Fig. 7: Temperature fluctuation is integrated into the DN1a-DN3 circuit to dynamically control nocturnal locomotion.

a, c Above, the representative GCaMP traces (ΔF/F₀ ± SEM) of DN3s (blue or red line) and DN1as (gray line) in response to cooling (a, n = 8) and heating (c, n = 9); The temperature change was labeled under the panel; Middle, heat map of the temporal calcium activities of DN3s and DN1as to cooling (24–18 °C). Below, representative recordings of movement of a tethered experimental fly walking on an air-supported ball. b, d Above, Representative pseudocolour images of calcium responses of DN1a + DN3-spl>UAS-GCaMP6s flies before and after cooling. White arrows indicate DN1as. Middle, Quantification of GCaMP traces (ΔF/F₀ ± SEM) of DN3s (blue or red line) and DN1as (gray line) in response to short-term cooling (b, n = 8) and heating (d, n = 10). Below, the quantification of fly movement before and after cooling or heating; Data are presented as mean ± SEM; paired samples t test. Blue shadow indicates cooling; red shadow indicates heating.

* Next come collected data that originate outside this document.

(** C10: a node is never written before the policy's cleanup finalizer is persisted: ahead of every
    patch of the trace, the server returned the policy with the finalizer or accepted the update that
    adds it.  Deleting the policy can therefore always undo what it did to the nodes. *)
Theorem Reconcile_registers_before_tainting name tr1 m o r tr2 res err :
  exec (Reconcile name) (tr1 ++ Ev (PatchNode m o) r :: tr2) (res, err) ->
  exists p, contains p = true
    /\ (Ev (GetPolicy name) (inr p) ∈ tr1 \/ exists p', Ev (UpdatePolicy p) (inr p') ∈ tr1).
Proof.
  intros H%Reconcile_cases.
  remember (tr1 ++ Ev (PatchNode m o) r :: tr2) as tr eqn:Heq.
  destruct H as [e|p e Ht Hc|tr0 p tra p' res err1 trb err' Hent Ho H2|p tr res err Ht Hf].
  - by apply cons_eq_app_cons in Heq as (l & -> & Heq%app_cons_not_nil).
  - apply cons_eq_app_cons in Heq as (l & -> & Heq); [|done].
    by apply cons_eq_app_cons in Heq as (l' & -> & Heq%app_cons_not_nil).
  - destruct Hent as [p Ht Hc|p p0 Ht Hc].
    + apply cons_eq_app_cons in Heq as (l & -> & Heq); [|done]. exists p. split; [done|]. left. by left.
    + apply cons_eq_app_cons in Heq as (l & -> & Heq); [|done].
      apply cons_eq_app_cons in Heq as (l' & -> & Heq); [|done].
      exists (withFinalizer p). split; [apply contains_withFinalizer|]. right. exists p0. right. by left.
  - apply cons_eq_app_cons in Heq as (l & -> & Heq); [|done].
    apply finalize_cases in Hf as (_ & [(_ & -> & _)|(Hc & _)]).
    + by apply app_cons_not_nil in Heq.
    + exists p. split; [done|]. left. by left.
Qed.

Scale bar, 50 μm. e A schematic summary of the state changes in the DN1a-LNd and DN1a-DN3 circuits that regulate temperature-induced sleep-wake changes. (i) Under low temperature conditions, DN1as are inhibited, leading to an early onset of the E peak. Consequently, LNd activation occurs during the daytime. In contrast, DN3s are suppressed in the presence of light. (ii) Inhibition of DN1as by cold night will excite DN3s to induce more nocturnal sleep. LNds will also be inhibited via the DN3-LNd circuit. (iii) High temperature could activate DN1as and then inhibit LNds, which may contribute to the delay in E peak onset. (iv). DN3s could still be inhibited by high temperature during the night via the DN1a-DN3 circuit. LNds receive less inhibitory input from suppressed DN3s to produce the delay in E peak offset. Dark shading indicates lights off (night).